Lemma record_terminal_ok g terminal now db u db' :
  wf db → record_invocation_terminal g terminal now db = Ok (u, db') →
  ∃ o usage, o ∈ db'.(invocation_observations) ∧ of_invocation g (tt_invocation_id terminal) o
    ∧ bounded_json (to_json (tt_usage terminal)) "terminal usage" = Ok usage
    ∧ i64_try_from (tt_last_event_seq terminal) = Some (o_last_event_seq o)
    ∧ is_some (o_terminal_at_ms o) = true ∧ terminal_matches o terminal usage = true.
Proof.
  intros Hwf H. unfold record_invocation_terminal in H. m_inv.
  match goal with H : ?r ∈ rows db, H' : (_ && _) = true |- _ =>
    rename r into o; rename H into Ho; rename H' into Hid end.
  destruct (is_some (o_terminal_at_ms o)) eqn:Ht; m_inv; bool_facts.
  - exists o. eexists. by repeat (split; [first [done|congruence]|]).
  - repeat match goal with H : update _ _ _ = Ok _ |- _ => apply update_ok in H as (-> & _) end.
    eexists (set_observation_terminal terminal _ now o), _. split.
    { cbn. apply elem_of_update_row. exists o. split; [done|].
      unfold is_none. rewrite Ht. by rewrite !bool_decide_true by done. }
    split; [done|]. split; [done|]. split; [cbn; congruence|]. split; [done|].
    unfold terminal_matches. cbn. by rewrite !bool_decide_true by done.
Qed.

(** ** Every observation is the summary of a stream *)

Definition summary (o : ObservationRow) : Prop := ∃ events, summarises sha256_hex o events.

Lemma begin_summary a i g b now :
  preserves (all_rows summary) (begin_invocation_observation a i g b now).
Proof.
  unfold begin_invocation_observation. repeat preserves_step.
  apply preserves_insert_row; [done|]. exists []. apply summarises_new.
Qed.
Lemma terminal_summary g terminal now :
  preserves (all_rows summary) (record_invocation_terminal g terminal now).
Proof.
  unfold record_invocation_terminal. repeat preserves_step.
  all: try (apply preserves_update_row; [done|]).
  intros o [events Ho] _. exists events. by apply summarises_terminal.
Qed.
#[local] Hint Resolve begin_summary terminal_summary : preserve.

(** The fold updates the row it read. *)
Lemma fold_updates_read_row db o f o' :
  wf db → o ∈ db.(invocation_observations) →
  o' ∈ map (update_row (λ r, (o_invocation_id r ==? o_invocation_id o)
                             && (o_generation_id r ==? o_generation_id o)
                             && (o_last_event_seq r ==? o_last_event_seq o)) f)
         db.(invocation_observations) →
  o' = f o ∨ o' ∈ db.(invocation_observations).
Proof.
  intros Hwf Ho (r & Hr & ->)%elem_of_update_row. destruct (_ && _) eqn:Hp; [|by right].
  left. bool_facts. f_equal. by eapply observation_id_unique.
Qed.

Lemma event_summary g i seq at_ms cl raw now db u db' :
  wf db → record_invocation_event sha256_hex g i seq at_ms cl raw now db = Ok (u, db') →
  all_rows summary db → all_rows summary db'.
Proof.
  intros Hwf (o & bytes & gr & Ho & [<- <-] & _ & _ & _ & _ & Hcase)%record_event_ok HI; [|done].
  destruct Hcase as [(_ & _ & ->)|(-> & Hobs & _)]; [done|].
  intros o' Ho'. cbn in Ho'. rewrite Hobs in Ho'.
  destruct (fold_updates_read_row _ _ _ _ Hwf Ho Ho') as [->|Hin]; [|by apply HI].
  destruct (HI o Ho) as [events Hev]. eexists.
  by apply (summarises_event _ _ events (Build_Event _ _ _)).
Qed.

Lemma transition_summary operator db db' :
  wf db → transition sha256_hex operator db db' →
  all_rows summary db → all_rows summary db'.
Proof.
  intros Hwf Ht. destruct Ht; try (by eapply event_summary). all: by_run; preserves_tac.
Qed.

Lemma reachable_summary db : reachable sha256_hex db → all_rows summary db.
Proof.
  intros Hr. enough (wf db ∧ all_rows summary db) as [_ HI] by done. revert Hr.
  apply (reaches_invariant sha256_hex (λ db, wf db ∧ all_rows summary db)).
  - intros op d d' Ht [Hwf HI]. split; [by eapply transition_safe|]. by eapply transition_summary.
  - split; [apply wf_empty|by intros ? ?%not_elem_of_nil].
Qed.

(** C37 Every stored observation is the exact summary of some event stream: its
    event count and last sequence number are the stream's length, its byte total,
    per-class counters, first and last times and digest chain are the folds of
    the stream, and the class counters add up to the event count. *)
Theorem observation_summarises_events db o :
  reachable sha256_hex db → o ∈ db.(invocation_observations) →
  ∃ events, summarises sha256_hex o events
            ∧ total_counts (o_counts o) = o_event_count o.
Proof.
  intros Hr Ho. destruct (reachable_summary db Hr o Ho) as [events Hev]. exists events.
  split; [done|]. destruct Hev as [-> _ _ -> _ _ _ _]. apply total_counts_of.
Qed.

(** An accepted event extends the stream its observation summarises by that
    event, at the next sequence number, or repeats the last event and changes
    nothing; it is accepted only while the observation is open. *)
Theorem event_extends_summary g i seq at_ms cl raw now db u db' :
  reachable sha256_hex db →
  record_invocation_event sha256_hex g i seq at_ms cl raw now db = Ok (u, db') →
  ∃ o bytes, o ∈ db.(invocation_observations) ∧ of_invocation g i o
    ∧ o_terminal_at_ms o = None ∧ to_string raw = Ok bytes
    ∧ let e := {| ev_observed_at_ms := at_ms; ev_classification := cl; ev_raw := bytes |} in
      (seq = o_last_event_seq o
       ∧ o_last_event_digest o = Some (digest_at sha256_hex seq e) ∧ db' = db)
      ∨ (seq = o_last_event_seq o + 1
         ∧ ∃ o', o' ∈ db'.(invocation_observations) ∧ of_invocation g i o'
           ∧ ∀ events, summarises sha256_hex o events → summarises sha256_hex o' (events ++ [e])).
Proof.
  intros Hr%reachable_wf (o & bytes & gr & Ho & Hof & _ & _ & Ht & Hb & Hcase)%record_event_ok; [|done].
  exists o, bytes. do 4 (split; [done|]). cbv zeta in *.
  destruct Hcase as [Hrep|(-> & Hobs & _)]; [by left|right]. split; [done|].
  eexists (fold_event now at_ms (str_len bytes) _ _ _ _ o). split_and!.
  - rewrite Hobs. apply elem_of_update_row. exists o. split; [done|]. destruct Hof as [-> ->].
    by rewrite !bool_decide_true by done.
  - exact Hof.
  - intros events. apply (summarises_event _ _ events (Build_Event _ _ _)).
Qed.

(** ** The terminal summary closes the stream *)

(** Once a terminal summary is recorded the observation is closed for good: in
    every later state no event of that invocation is accepted, and recording the
    same terminal again succeeds and changes nothing. *)
Theorem terminal_closes_observation g terminal now db u db1 db2 :
  reachable sha256_hex db → record_invocation_terminal g terminal now db = Ok (u, db1) →
  reaches sha256_hex db1 db2 →
  (∀ now', record_invocation_terminal g terminal now' db2 = Ok (tt, db2))
  ∧ ∀ seq at_ms cl raw now',
      is_ok (record_invocation_event sha256_hex g (tt_invocation_id terminal) seq at_ms cl raw
               now' db2) = false.
Proof.
  intros Hr Hrec Hrun.
  assert (wf db1) as Hwf1.
  { destruct u. eapply (transition_safe sha256_hex false db); [by eapply reachable_wf|by eapply t_terminal]. }
  apply record_terminal_ok in Hrec as (o & usage & Ho & [Hi Hg] & Hu & Hseq & Ht & Hm);
    [|by eapply reachable_wf].
  destruct (reaches_safe _ _ _ Hwf1 Hrun) as [Hwf2 He].
  assert (o ∈ db2.(invocation_observations)) as Ho2.
  { eapply stuck_elem; [apply (ev_observations _ _ _ He)| |done].
    intros o2 Hs. inversion Hs; subst; by replace (o_terminal_at_ms o) with (@None Z) in Ht. }
  split.
  - intros now'. unfold record_invocation_terminal, bind, lift, fetch_optional, gets.
    rewrite Hseq, Hu. cbn [ok_or].
    destruct (List.find _ _) as [o'|] eqn:Hf; cbn.
    + apply find_some_elem in Hf as [Ho' Hk]. bool_facts.
      assert (o' = o) as -> by (eapply observation_id_unique; eauto; congruence).
      rewrite bool_decide_true by done. cbn. by rewrite Ht, Hm.
    + exfalso. apply (find_none_elem _ _ o) in Hf; [|done]. simpl in Hf.
      by rewrite !bool_decide_true in Hf by done.
  - intros seq at_ms cl raw now'.
    destruct (record_invocation_event _ _ _ _ _ _ _ _ _) as [[[] db']|] eqn:E; [|done].
    apply record_event_ok in E as (o' & _ & _ & Ho' & [Hi' _] & _ & _ & Hn & _); [|done].
    assert (o' = o) as -> by (eapply observation_id_unique; eauto; congruence).
    by rewrite Hn in Ht.
Qed.

Lemma begun_observation_read db o gr :
  wf db → o ∈ db.(invocation_observations) → gr ∈ db.(plugin_generations) →
  g_id gr = o_generation_id o →
  observation_with_generation (o_generation_id o) (o_invocation_id o) db = Some (o, gr).
Proof.
  intros Hwf Ho Hg Hid. unfold observation_with_generation.
  assert ((o, gr) ∈ join (λ o g, g_id g ==? o_generation_id o)
            db.(invocation_observations) db.(plugin_generations)) as Hin.
  { apply elem_of_join. by rewrite bool_decide_true. }
  destruct (List.find _ _) as [[o' gr']|] eqn:Hf.
  - apply find_some_elem in Hf as [(Ho' & Hg' & Hk)%elem_of_join Hp]. simpl in *. bool_facts.
    assert (o' = o) as -> by (by eapply observation_id_unique).
    assert (gr' = gr) as ->; [|done]. apply (unique_row db); [done..|].
    simpl. unfold conflict_generation. by rewrite bool_decide_true by congruence.
  - eapply find_none_elem in Hf; [|exact Hin]. simpl in Hf. by rewrite !bool_decide_true in Hf by done.
Qed.

(** The last event of an open observation, sent again. *)
Lemma record_event_repeat g i seq at_ms cl raw bytes now now' db u db' db1 o gr :
  record_invocation_event sha256_hex g i seq at_ms cl raw now db = Ok (u, db') →
  to_string raw = Ok bytes →
  observation_with_generation g i db1 = Some (o, gr) → g_state gr = GenerationState.Active →
  o_terminal_at_ms o = None → o_last_event_seq o = seq →
  o_last_event_digest o
  = Some (digest_at sha256_hex seq
            {| ev_observed_at_ms := at_ms; ev_classification := cl; ev_raw := bytes |}) →
  record_invocation_event sha256_hex g i seq at_ms cl raw now' db1 = Ok (tt, db1).
Proof.
  intros H Hb Hread Hact Hopen Hseq Hdig. unfold record_invocation_event in H. m_inv.
  match goal with H : i64_try_from (o_last_event_seq o) = Some _ |- _ =>
    pose proof H as [-> _]%i64_try_from_ok; rename H into Hfit end.
  match goal with H : i64_try_from (str_len ?b) = Some _ |- _ =>
    assert (b = bytes) as -> by congruence end.
  unfold record_invocation_event, bind, lift, gets.
  match goal with H : _ || is_blank _ = false |- _ => rewrite H end. cbn -[digest_at].
  rewrite Hfit. cbn -[digest_at]. rewrite Hb.
  match goal with H : i64_try_from (str_len bytes) = _ |- _ => rewrite H end. cbn -[digest_at].
  rewrite Hread. cbn -[digest_at]. rewrite Hact, Hopen, Hdig. cbn -[digest_at].
  by rewrite !bool_decide_true.
Qed.

(** A redelivered event is absorbed: repeating an accepted event at once
    succeeds and changes nothing. *)
Theorem event_redelivery_absorbed g i seq at_ms cl raw now now' db u db' :
  reachable sha256_hex db →
  record_invocation_event sha256_hex g i seq at_ms cl raw now db = Ok (u, db') →
  record_invocation_event sha256_hex g i seq at_ms cl raw now' db' = Ok (tt, db').
Proof.
  intros Hr Hrec. pose proof (reachable_wf _ _ Hr) as Hwf.
  destruct (record_event_ok _ _ _ _ _ _ _ _ _ _ Hwf Hrec)
    as (o & bytes & gr & Ho & [<- <-] & Hread & Hact & Ht & Hb & Hcase). cbv zeta in Hcase.
  destruct Hcase as [(-> & Hd & ->)|(-> & Hobs & Hgen)].
  { by eapply record_event_repeat. }
  assert (wf db') as Hwf'.
  { destruct u. eapply (transition_safe sha256_hex false db); [done|by eapply t_event]. }
  match type of Hobs with _ = map (update_row _ ?f) _ => set (o' := f o) end.
  assert (o' ∈ db'.(invocation_observations)) as Ho'.
  { rewrite Hobs. apply elem_of_update_row. exists o. split; [done|].
    by rewrite !bool_decide_true by done. }
  unfold observation_with_generation in Hread.
  apply find_some_elem in Hread as [(_ & Hg & Hid)%elem_of_join _]. simpl in Hid. bool_facts.
  eapply (record_event_repeat _ _ _ _ _ _ bytes _ _ _ _ _ _ o' (set_heartbeat now gr)); try done.
  apply (begun_observation_read db' o'); [done|done| |done].
  rewrite Hgen. apply elem_of_update_row. exists gr. split; [done|].
  unfold active_generation. by rewrite !bool_decide_true by done.
Qed.
End operations.

(** ** One observation per invocation *)

Section armed_once.
Context `{J : SerdeJson} (sha256_hex : string → string).

Definition observed (i : string) (db : Db) : Prop :=
  ∃ o, o ∈ db.(invocation_observations) ∧ o_invocation_id o = i.

Lemma observed_kept i db db' : wf db → reaches sha256_hex db db' → observed i db → observed i db'.
Proof.
  intros Hwf Hr (o & Ho & <-). destruct (reaches_safe _ _ _ Hwf Hr) as [_ He].
  destruct (table_rel_elem _ _ _ _ (ev_observations _ _ _ He) Ho) as (o' & Ho' & Hm).
  exists o'. split; [done|]. clear -Hm. by induction Hm as [|? ? ? [] _ ->].
Qed.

※ ※ ※

Work to complete
Please reply with an exact copy of the lines above, starting at the first and ending at the line that holds "- repeat match".

Problem solution
Lemma record_terminal_ok g terminal now db u db' :
  wf db → record_invocation_terminal g terminal now db = Ok (u, db') →
  ∃ o usage, o ∈ db'.(invocation_observations) ∧ of_invocation g (tt_invocation_id terminal) o
    ∧ bounded_json (to_json (tt_usage terminal)) "terminal usage" = Ok usage
    ∧ i64_try_from (tt_last_event_seq terminal) = Some (o_last_event_seq o)
    ∧ is_some (o_terminal_at_ms o) = true ∧ terminal_matches o terminal usage = true.
Proof.
  intros Hwf H. unfold record_invocation_terminal in H. m_inv.
  match goal with H : ?r ∈ rows db, H' : (_ && _) = true |- _ =>
    rename r into o; rename H into Ho; rename H' into Hid end.
  destruct (is_some (o_terminal_at_ms o)) eqn:Ht; m_inv; bool_facts.
  - exists o. eexists. by repeat (split; [first [done|congruence]|]).
  - repeat match goal with H : update _ _ _ = Ok _ |- _ => apply update_ok in H as (-> & _) end.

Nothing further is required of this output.